**PROMPT:** Among the lines of the records, find all that carry the word "split" and copy them.

**GIVEN RECORDS:**
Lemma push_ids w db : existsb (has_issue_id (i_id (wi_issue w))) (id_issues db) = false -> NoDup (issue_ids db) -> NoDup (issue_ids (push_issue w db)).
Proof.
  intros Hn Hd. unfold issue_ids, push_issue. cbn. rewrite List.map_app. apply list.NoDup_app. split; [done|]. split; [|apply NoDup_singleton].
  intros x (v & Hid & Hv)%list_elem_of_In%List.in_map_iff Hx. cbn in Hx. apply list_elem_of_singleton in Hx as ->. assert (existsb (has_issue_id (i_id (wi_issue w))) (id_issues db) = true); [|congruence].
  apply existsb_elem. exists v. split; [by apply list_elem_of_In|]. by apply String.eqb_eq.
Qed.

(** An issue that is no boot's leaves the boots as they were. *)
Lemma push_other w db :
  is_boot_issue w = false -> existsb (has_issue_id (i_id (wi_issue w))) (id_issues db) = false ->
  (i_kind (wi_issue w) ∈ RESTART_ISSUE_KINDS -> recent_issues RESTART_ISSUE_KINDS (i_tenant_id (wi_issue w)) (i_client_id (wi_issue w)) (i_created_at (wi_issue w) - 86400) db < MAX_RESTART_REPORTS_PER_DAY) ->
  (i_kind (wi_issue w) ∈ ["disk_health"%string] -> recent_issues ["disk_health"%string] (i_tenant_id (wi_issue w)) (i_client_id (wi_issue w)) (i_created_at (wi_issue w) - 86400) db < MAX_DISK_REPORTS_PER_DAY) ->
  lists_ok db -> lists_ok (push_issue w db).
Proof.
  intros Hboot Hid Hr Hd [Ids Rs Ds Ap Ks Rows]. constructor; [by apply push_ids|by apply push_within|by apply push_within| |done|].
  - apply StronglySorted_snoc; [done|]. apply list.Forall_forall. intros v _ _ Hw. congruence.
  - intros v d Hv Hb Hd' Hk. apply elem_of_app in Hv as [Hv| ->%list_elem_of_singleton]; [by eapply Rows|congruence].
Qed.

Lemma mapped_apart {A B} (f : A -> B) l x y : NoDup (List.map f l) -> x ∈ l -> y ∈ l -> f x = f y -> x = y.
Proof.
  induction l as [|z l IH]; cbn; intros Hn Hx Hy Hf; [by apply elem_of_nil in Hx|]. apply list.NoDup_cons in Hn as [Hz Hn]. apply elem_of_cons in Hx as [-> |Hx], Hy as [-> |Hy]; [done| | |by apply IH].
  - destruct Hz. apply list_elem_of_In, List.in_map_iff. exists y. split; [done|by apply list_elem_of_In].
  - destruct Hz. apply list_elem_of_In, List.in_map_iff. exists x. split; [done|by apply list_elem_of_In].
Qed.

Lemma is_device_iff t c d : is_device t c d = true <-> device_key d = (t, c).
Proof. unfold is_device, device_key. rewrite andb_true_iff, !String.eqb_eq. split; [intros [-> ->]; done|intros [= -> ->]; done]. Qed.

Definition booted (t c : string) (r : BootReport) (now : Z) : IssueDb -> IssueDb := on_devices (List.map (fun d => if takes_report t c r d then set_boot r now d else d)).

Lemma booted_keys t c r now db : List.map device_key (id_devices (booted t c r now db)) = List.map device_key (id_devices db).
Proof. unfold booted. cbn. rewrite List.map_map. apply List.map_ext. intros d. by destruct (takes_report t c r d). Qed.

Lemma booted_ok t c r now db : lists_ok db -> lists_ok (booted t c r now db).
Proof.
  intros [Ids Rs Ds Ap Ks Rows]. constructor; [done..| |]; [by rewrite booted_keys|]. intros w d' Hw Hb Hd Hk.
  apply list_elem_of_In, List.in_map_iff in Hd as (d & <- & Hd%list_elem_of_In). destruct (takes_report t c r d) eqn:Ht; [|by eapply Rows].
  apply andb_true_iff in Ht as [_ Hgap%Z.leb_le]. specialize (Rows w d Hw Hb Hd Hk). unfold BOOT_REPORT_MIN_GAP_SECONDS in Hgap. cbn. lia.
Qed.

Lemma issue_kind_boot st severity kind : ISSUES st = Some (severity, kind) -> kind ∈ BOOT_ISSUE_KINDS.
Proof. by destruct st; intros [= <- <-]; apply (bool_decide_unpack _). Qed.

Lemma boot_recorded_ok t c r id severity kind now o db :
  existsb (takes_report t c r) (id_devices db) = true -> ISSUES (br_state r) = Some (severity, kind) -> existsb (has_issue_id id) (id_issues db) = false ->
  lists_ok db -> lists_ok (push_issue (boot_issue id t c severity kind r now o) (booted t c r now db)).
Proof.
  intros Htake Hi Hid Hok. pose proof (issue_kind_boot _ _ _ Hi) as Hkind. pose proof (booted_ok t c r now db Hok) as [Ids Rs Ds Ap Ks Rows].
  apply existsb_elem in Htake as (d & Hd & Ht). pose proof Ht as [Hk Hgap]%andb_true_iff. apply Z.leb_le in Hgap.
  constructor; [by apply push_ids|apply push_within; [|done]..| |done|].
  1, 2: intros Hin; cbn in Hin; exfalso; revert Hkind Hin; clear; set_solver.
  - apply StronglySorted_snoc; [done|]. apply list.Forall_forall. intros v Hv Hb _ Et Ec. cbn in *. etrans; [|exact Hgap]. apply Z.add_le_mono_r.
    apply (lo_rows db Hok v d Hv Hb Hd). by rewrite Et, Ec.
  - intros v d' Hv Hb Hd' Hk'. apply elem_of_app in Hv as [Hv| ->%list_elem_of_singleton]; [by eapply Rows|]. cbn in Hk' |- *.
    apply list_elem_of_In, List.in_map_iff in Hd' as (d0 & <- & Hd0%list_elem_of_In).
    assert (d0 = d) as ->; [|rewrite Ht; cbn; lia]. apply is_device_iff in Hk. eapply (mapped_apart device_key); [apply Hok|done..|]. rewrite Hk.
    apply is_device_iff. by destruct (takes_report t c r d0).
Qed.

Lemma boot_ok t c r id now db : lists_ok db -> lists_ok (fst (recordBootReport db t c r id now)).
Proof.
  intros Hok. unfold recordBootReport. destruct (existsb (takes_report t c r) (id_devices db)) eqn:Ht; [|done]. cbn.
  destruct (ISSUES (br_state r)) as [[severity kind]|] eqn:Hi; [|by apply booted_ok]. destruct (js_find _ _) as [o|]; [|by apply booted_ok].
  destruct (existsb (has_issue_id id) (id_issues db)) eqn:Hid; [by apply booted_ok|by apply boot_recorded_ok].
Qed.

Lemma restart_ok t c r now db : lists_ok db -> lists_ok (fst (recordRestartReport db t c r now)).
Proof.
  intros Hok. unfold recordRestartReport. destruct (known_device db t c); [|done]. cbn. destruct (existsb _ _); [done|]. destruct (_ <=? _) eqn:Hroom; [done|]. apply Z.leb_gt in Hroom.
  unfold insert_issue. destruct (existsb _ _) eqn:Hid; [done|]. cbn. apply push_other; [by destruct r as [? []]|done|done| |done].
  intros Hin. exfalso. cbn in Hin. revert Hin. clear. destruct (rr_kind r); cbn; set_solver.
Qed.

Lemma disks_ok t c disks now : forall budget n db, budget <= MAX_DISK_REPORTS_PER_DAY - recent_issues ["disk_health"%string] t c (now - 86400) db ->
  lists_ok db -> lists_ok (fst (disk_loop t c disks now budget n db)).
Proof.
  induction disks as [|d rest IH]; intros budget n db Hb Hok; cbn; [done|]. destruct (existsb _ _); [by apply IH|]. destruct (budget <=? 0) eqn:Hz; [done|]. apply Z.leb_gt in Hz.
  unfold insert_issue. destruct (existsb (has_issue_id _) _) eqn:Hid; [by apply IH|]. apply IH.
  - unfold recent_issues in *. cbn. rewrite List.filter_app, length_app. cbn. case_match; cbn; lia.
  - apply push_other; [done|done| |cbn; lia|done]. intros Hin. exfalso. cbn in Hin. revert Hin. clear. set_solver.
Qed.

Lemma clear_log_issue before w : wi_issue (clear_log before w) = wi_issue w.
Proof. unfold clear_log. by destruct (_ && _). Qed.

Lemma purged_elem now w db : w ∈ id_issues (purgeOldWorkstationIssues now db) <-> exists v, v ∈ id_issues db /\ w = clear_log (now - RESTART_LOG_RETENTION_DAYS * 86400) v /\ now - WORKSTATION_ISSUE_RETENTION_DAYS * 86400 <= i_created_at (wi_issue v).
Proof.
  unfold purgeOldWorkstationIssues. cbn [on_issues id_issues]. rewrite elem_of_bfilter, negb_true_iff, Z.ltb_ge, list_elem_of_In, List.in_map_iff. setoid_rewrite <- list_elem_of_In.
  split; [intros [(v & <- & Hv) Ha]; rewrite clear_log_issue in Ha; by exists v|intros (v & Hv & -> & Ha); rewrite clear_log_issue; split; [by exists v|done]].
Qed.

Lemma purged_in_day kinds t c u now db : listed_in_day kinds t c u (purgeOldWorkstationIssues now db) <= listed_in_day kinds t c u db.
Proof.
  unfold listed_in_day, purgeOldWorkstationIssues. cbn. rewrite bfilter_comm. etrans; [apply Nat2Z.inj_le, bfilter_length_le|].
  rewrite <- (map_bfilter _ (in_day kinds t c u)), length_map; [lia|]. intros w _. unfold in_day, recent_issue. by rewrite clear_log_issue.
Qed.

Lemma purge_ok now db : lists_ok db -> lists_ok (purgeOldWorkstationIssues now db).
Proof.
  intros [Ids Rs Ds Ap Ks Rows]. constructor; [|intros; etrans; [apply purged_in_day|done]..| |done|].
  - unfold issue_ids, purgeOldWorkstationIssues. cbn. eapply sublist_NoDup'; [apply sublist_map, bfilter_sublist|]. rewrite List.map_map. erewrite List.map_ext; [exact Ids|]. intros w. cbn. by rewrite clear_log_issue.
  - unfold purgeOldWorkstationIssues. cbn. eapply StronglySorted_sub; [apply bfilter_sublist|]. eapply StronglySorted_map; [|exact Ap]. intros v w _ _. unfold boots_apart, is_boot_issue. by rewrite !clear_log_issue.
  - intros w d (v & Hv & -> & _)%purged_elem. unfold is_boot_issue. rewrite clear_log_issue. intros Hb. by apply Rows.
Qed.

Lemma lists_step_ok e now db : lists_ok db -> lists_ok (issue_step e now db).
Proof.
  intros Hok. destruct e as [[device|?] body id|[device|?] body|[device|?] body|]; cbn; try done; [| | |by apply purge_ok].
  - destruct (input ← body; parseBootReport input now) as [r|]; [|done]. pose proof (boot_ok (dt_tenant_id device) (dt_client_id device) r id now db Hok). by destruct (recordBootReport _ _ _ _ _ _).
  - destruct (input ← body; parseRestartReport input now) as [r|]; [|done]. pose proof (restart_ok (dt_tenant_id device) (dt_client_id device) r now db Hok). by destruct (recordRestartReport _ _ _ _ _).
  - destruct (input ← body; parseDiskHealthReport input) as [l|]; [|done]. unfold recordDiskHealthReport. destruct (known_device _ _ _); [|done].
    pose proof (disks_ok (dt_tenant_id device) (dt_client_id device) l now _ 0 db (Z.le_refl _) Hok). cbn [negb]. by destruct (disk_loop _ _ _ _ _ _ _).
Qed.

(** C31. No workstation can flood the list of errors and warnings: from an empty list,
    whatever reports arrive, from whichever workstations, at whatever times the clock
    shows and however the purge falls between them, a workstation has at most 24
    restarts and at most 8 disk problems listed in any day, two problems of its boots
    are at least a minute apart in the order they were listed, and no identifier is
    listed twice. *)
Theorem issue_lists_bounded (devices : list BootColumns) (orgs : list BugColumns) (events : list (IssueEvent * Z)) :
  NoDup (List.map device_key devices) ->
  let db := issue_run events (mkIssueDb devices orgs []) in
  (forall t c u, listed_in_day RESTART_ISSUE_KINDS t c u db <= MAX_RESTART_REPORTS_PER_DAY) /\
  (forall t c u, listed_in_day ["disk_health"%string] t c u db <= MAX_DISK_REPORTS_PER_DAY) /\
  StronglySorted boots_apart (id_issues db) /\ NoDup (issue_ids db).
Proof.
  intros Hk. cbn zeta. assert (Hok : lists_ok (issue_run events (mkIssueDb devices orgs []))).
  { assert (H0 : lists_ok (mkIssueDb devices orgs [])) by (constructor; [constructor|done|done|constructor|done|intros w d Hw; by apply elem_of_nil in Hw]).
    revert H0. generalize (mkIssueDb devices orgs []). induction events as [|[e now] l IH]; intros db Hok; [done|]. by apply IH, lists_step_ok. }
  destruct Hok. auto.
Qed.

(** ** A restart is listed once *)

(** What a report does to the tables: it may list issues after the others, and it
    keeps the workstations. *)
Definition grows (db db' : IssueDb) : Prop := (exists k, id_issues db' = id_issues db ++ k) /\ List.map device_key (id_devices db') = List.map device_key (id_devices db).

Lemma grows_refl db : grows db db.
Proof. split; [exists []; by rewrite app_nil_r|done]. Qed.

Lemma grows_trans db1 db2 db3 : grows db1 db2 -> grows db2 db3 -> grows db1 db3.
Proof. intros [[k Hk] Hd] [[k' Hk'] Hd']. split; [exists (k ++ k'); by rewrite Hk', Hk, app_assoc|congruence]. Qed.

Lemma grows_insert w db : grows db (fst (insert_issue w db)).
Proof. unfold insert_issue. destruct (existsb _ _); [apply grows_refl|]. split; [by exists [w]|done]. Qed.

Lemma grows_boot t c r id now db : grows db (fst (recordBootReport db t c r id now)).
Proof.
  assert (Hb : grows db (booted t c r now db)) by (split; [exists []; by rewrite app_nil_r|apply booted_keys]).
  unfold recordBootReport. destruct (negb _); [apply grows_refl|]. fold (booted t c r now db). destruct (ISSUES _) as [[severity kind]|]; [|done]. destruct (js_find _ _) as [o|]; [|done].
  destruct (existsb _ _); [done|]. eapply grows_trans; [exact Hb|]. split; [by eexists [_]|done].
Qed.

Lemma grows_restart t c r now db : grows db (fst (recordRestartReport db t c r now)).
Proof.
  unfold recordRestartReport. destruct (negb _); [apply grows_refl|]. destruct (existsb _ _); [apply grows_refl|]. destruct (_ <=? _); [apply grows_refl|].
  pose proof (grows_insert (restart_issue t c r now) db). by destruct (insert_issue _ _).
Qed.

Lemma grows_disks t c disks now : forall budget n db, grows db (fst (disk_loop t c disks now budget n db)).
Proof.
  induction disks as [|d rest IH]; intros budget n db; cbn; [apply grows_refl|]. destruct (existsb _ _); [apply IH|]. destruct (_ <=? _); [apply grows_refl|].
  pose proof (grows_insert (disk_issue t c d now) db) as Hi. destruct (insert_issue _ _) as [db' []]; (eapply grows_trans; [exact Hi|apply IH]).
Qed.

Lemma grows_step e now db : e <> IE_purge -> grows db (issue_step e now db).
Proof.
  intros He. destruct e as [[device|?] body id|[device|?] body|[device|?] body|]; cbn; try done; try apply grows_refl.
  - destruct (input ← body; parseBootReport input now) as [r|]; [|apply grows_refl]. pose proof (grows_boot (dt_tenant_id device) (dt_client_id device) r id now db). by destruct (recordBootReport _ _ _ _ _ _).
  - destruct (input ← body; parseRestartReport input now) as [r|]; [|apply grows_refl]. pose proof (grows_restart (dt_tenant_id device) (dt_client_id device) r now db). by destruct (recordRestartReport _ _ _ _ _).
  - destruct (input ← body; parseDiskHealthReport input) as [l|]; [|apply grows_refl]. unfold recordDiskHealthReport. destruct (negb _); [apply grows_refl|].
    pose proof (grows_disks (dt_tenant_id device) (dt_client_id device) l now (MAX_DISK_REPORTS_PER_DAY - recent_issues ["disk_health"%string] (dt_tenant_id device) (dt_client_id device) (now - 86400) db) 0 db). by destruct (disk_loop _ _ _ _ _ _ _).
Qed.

**ANSWER FOR THE TASK:**
  intros Hn Hd. unfold issue_ids, push_issue. cbn. rewrite List.map_app. apply list.NoDup_app. split; [done|]. split; [|apply NoDup_singleton].
  apply existsb_elem. exists v. split; [by apply list_elem_of_In|]. by apply String.eqb_eq.
  - destruct Hz. apply list_elem_of_In, List.in_map_iff. exists y. split; [done|by apply list_elem_of_In].
  - destruct Hz. apply list_elem_of_In, List.in_map_iff. exists x. split; [done|by apply list_elem_of_In].
Proof. unfold is_device, device_key. rewrite andb_true_iff, !String.eqb_eq. split; [intros [-> ->]; done|intros [= -> ->]; done]. Qed.
  split; [intros [(v & <- & Hv) Ha]; rewrite clear_log_issue in Ha; by exists v|intros (v & Hv & -> & Ha); rewrite clear_log_issue; split; [by exists v|done]].
Proof. split; [exists []; by rewrite app_nil_r|done]. Qed.
Proof. intros [[k Hk] Hd] [[k' Hk'] Hd']. split; [exists (k ++ k'); by rewrite Hk', Hk, app_assoc|congruence]. Qed.
Proof. unfold insert_issue. destruct (existsb _ _); [apply grows_refl|]. split; [by exists [w]|done]. Qed.
  assert (Hb : grows db (booted t c r now db)) by (split; [exists []; by rewrite app_nil_r|apply booted_keys]).
  destruct (existsb _ _); [done|]. eapply grows_trans; [exact Hb|]. split; [by eexists [_]|done].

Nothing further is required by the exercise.